## What this task involves:
Below are entries; output exactly the lines from the one with "(zip (seq 0 (length events)) events)" to the one with "(** * Processing a checkpoint *)", both included, and nothing else.

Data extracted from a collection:
(* ===== verification/IndexerWorker.v ===== *)
(** The checkpoint worker ([services/indexer/src/worker.rs]) with the lookups of
    the store it resolves foreign events by ([store/mod.rs]).  A type string is
    the canonical rendering of the event's type, and a digest the base58 form of
    the transaction's: both come from the Sui crates. *)

From S2P Require Import Prelude RecordUpdate RustStr ExchangeTypes MoveType Asset Json Quote IndexerEvents IndexerTypes IndexerStore IndexerRows IndexerApply IndexerStage IndexerRepo.

Definition to_canonical (asset_type : AssetType) : AssetType := Asset.canonicalize_move_type asset_type.

(** * Lookups, the first entry in the order of the keys *)

Definition bucket_by_call_type (inner : Inner.t) (call_type : AssetType) : option (ObjectId * BucketState.t) :=
  let target := to_canonical call_type in
  List.find (λ '(_, b), bool_decide (to_canonical (BucketState.call_type b) = target)) (entries (Inner.buckets inner)).

Definition bucket_by_pool_id (inner : Inner.t) (pool_id : ObjectId) : option ObjectId :=
  fst <$> List.find (λ '(_, p), bool_decide (DeepBookPoolState.pool_id p = pool_id)) (entries (Inner.deepbook_pools inner)).

Definition bucket_by_exchange_registry (inner : Inner.t) (registry_id : ObjectId) : option ObjectId :=
  fst <$> List.find (λ '(_, m), bool_decide (ExchangeMarketState.registry_id m = registry_id))
            (entries (Inner.exchange_markets inner)).

(** * Foreign events *)

(** What was announced earlier in the checkpoint that is being decoded. *)
Module Local.
Record t := mk {
  buckets : gmap AssetType (ObjectId * AssetType);
  pools : gmap ObjectId ObjectId;
  markets : gmap ObjectId ObjectId
}.
#[global] Instance expand : Fields t := λ s, mk (buckets s) (pools s) (markets s).
Definition empty : t := mk ∅ ∅ ∅.
End Local.

Definition or_else {A} (o p : option A) : option A := match o with Some _ => o | None => p end.

Definition resolve_deepbook_pool (store : Inner.t) (local_buckets : gmap AssetType (ObjectId * AssetType))
    (partial : DeepBookPoolCreatedPartial.t) : option ChainEvent.t :=
  let base_canonical := to_canonical (DeepBookPoolCreatedPartial.base_asset_type partial) in
  match or_else (local_buckets !! base_canonical)
          ((λ '(id, b), (id, BucketState.settlement_type b)) <$>
             bucket_by_call_type store (DeepBookPoolCreatedPartial.base_asset_type partial)) with
  | None => None
  | Some (bucket_id, settlement_type) =>
      if negb (bool_decide (to_canonical (DeepBookPoolCreatedPartial.quote_asset_type partial)
                            = to_canonical settlement_type))
      then None
      else Some (ChainEvent.DeepBookPoolCreated {|
        DeepBookPoolCreated.pool_id := DeepBookPoolCreatedPartial.pool_id partial;
        DeepBookPoolCreated.bucket_id := bucket_id;
        DeepBookPoolCreated.base_asset_type := DeepBookPoolCreatedPartial.base_asset_type partial;
        DeepBookPoolCreated.quote_asset_type := DeepBookPoolCreatedPartial.quote_asset_type partial;
        DeepBookPoolCreated.tick_size := DeepBookPoolCreatedPartial.tick_size partial;
        DeepBookPoolCreated.lot_size := DeepBookPoolCreatedPartial.lot_size partial;
        DeepBookPoolCreated.min_size := DeepBookPoolCreatedPartial.min_size partial;
        DeepBookPoolCreated.taker_fee := DeepBookPoolCreatedPartial.taker_fee partial;
        DeepBookPoolCreated.maker_fee := DeepBookPoolCreatedPartial.maker_fee partial
      |})
  end.

Definition resolve_deepbook_fill (store : Inner.t) (local_pools : gmap ObjectId ObjectId)
    (partial : DeepBookOrderFilledPartial.t) : option ChainEvent.t :=
  bucket_id ← or_else (local_pools !! DeepBookOrderFilledPartial.pool_id partial)
                (bucket_by_pool_id store (DeepBookOrderFilledPartial.pool_id partial));
  Some (ChainEvent.DeepBookOrderFilled {|
    DeepBookOrderFilled.pool_id := DeepBookOrderFilledPartial.pool_id partial;
    DeepBookOrderFilled.bucket_id := bucket_id;
    DeepBookOrderFilled.taker_balance_manager_id := DeepBookOrderFilledPartial.taker_balance_manager_id partial;
    DeepBookOrderFilled.maker_balance_manager_id := DeepBookOrderFilledPartial.maker_balance_manager_id partial;
    DeepBookOrderFilled.taker_is_bid := DeepBookOrderFilledPartial.taker_is_bid partial;
    DeepBookOrderFilled.base_quantity := DeepBookOrderFilledPartial.base_quantity partial;
    DeepBookOrderFilled.quote_quantity := DeepBookOrderFilledPartial.quote_quantity partial;
    DeepBookOrderFilled.price := DeepBookOrderFilledPartial.price partial;
    DeepBookOrderFilled.taker_fee := DeepBookOrderFilledPartial.taker_fee partial;
    DeepBookOrderFilled.taker_fee_is_deep := DeepBookOrderFilledPartial.taker_fee_is_deep partial;
    DeepBookOrderFilled.maker_fee := DeepBookOrderFilledPartial.maker_fee partial;
    DeepBookOrderFilled.maker_fee_is_deep := DeepBookOrderFilledPartial.maker_fee_is_deep partial;
    DeepBookOrderFilled.timestamp_ms := DeepBookOrderFilledPartial.timestamp_ms partial
  |}).

Definition resolve_exchange_fill `{HexCrate} (store : Inner.t) (local_markets : gmap ObjectId ObjectId)
    (partial : ExchangeFillPartial) : option ChainEvent.t :=
  bucket_id ← or_else (local_markets !! RawExchangeFill.registry partial)
                (bucket_by_exchange_registry store (RawExchangeFill.registry partial));
  Some (ChainEvent.ExchangeOptionFill {|
    ExchangeOptionFill.registry := RawExchangeFill.registry partial;
    ExchangeOptionFill.bucket_id := bucket_id;
    ExchangeOptionFill.digest := str "0x" ++ hex_encode (RawExchangeFill.digest partial);
    ExchangeOptionFill.maker := RawExchangeFill.maker partial;
    ExchangeOptionFill.taker := RawExchangeFill.taker partial;
    ExchangeOptionFill.base_amount := RawExchangeFill.base_amount partial;
    ExchangeOptionFill.quote_amount := RawExchangeFill.quote_amount partial;
    ExchangeOptionFill.maker_fee := RawExchangeFill.maker_fee partial;
    ExchangeOptionFill.taker_fee := RawExchangeFill.taker_fee partial;
    ExchangeOptionFill.maker_sold_base := RawExchangeFill.maker_sold_base partial;
    ExchangeOptionFill.timestamp_ms := RawExchangeFill.timestamp_ms partial
  |}).

(** * Decoding a checkpoint *)

Record Transaction := {
  tx_digest : rstring;
  tx_events : option (list (rstring * list Z))  (** type strings and contents *)
}.

Section worker.
Context `{HexCrate, BcsCrate} (types : EventTypes.t) (store : Inner.t).

(** An event that the packages emit is remembered for those that follow. *)
Definition remember (parsed : ChainEvent.t) (local : Local.t) : Local.t :=
  match parsed with
  | ChainEvent.BucketCreated b =>
      local <| Local.buckets ::=
        <[to_canonical (BucketCreated.call_type b) := (BucketCreated.bucket_id b, BucketCreated.settlement_type b)]> |>
  | ChainEvent.OptionMarketListed m =>
      local <| Local.markets ::= <[OptionMarketListed.registry m := OptionMarketListed.bucket m]> |>
  | ChainEvent.DeepBookPoolCreated p =>
      local <| Local.pools ::= <[DeepBookPoolCreated.pool_id p := DeepBookPoolCreated.bucket_id p]> |>
  | _ => local
  end.

Definition emit (ev : ChainEvent.t) (tx : rstring) (idx : Z)
    (acc : list (ChainEvent.t * rstring * Z) * Local.t) : list (ChainEvent.t * rstring * Z) * Local.t :=
  (acc.1 ++ [(ev, tx, idx)], acc.2).

(** One event of a transaction; what cannot be decoded is logged and skipped. *)
Definition decode_event (tx : rstring) (idx : Z) (event : rstring * list Z)
    (acc : list (ChainEvent.t * rstring * Z) * Local.t) : list (ChainEvent.t * rstring * Z) * Local.t :=
  let '(type_str, contents) := event in
  let local := acc.2 in
  match dispatch types type_str contents with
  | Ok (Some parsed) => emit parsed tx idx (acc.1, remember parsed local)
  | Err _ => acc
  | Ok None =>
      match parse_deepbook_pool_created types type_str contents with
      | Ok (Some partial) =>
          match resolve_deepbook_pool store (Local.buckets local) partial with
          | Some ev => emit ev tx idx (acc.1, remember ev local)
          | None => acc
          end
      | Err _ => acc
      | Ok None =>
          match parse_deepbook_order_filled types type_str contents with
          | Ok (Some partial) =>
              match resolve_deepbook_fill store (Local.pools local) partial with
              | Some ev => emit ev tx idx acc
              | None => acc
              end
          | Err _ => acc
          | Ok None =>
              match parse_exchange_fill types type_str contents with
              | Ok (Some partial) =>
                  match resolve_exchange_fill store (Local.markets local) partial with
                  | Some ev => emit ev tx idx acc
                  | None => acc
                  end
              | _ => acc
              end
          end
      end
  end.

(** [idx as i32]. *)
Definition as_i32 (n : Z) : Z := (n + 2 ^ 31) mod 2 ^ 32 - 2 ^ 31.

Definition decode_transaction (acc : list (ChainEvent.t * rstring * Z) * Local.t) (tx : Transaction) :
    list (ChainEvent.t * rstring * Z) * Local.t :=
  match tx_events tx with
  | None => acc
  | Some events =>
      foldl (λ acc ie, decode_event (tx_digest tx) (as_i32 (Z.of_nat ie.1)) ie.2 acc) acc
        (zip (seq 0 (length events)) events)
  end.

Definition decode_checkpoint (transactions : list Transaction) : list (ChainEvent.t * rstring * Z) :=
  (foldl decode_transaction ([], Local.empty) transactions).1.
End worker.

(** * Processing a checkpoint *)

Inductive CheckpointError :=
  | Staging (e : StageError)
  | Persisting (e : DbError).

Section process.
Context `{HexCrate, EventJson}.

(** [stage_batch], then [apply_checkpoint]; [up] is whether the database can be
    reached.  The store keeps what was staged when the write fails. *)
Definition persist (up : bool) (checkpoint timestamp_ms : Z) (decoded : list (ChainEvent.t * rstring * Z))
    (w : Inner.t * Database.t) : (Inner.t * Database.t) * result CheckpointError unit :=
  let '(store, db) := w in
  match stage_batch checkpoint timestamp_ms decoded store with
  | (store, Err e) => ((store, db), Err (Staging e))
  | (store, Ok batch) =>
      match (if up then apply_checkpoint batch db else Err Unavailable) with
      | Ok db => ((store, db), Ok ())
      | Err e => ((store, db), Err (Persisting e))
      end
  end.

Definition process_checkpoint `{BcsCrate} (types : EventTypes.t) (up : bool) (seq ts_ms : Z)
    (transactions : list Transaction) (w : Inner.t * Database.t) :
    (Inner.t * Database.t) * result CheckpointError unit :=
  persist up seq ts_ms (decode_checkpoint types w.1 transactions) w.
End process.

## Solved exercise:
        (zip (seq 0 (length events)) events)
  end.

Definition decode_checkpoint (transactions : list Transaction) : list (ChainEvent.t * rstring * Z) :=
  (foldl decode_transaction ([], Local.empty) transactions).1.
End worker.

(** * Processing a checkpoint *)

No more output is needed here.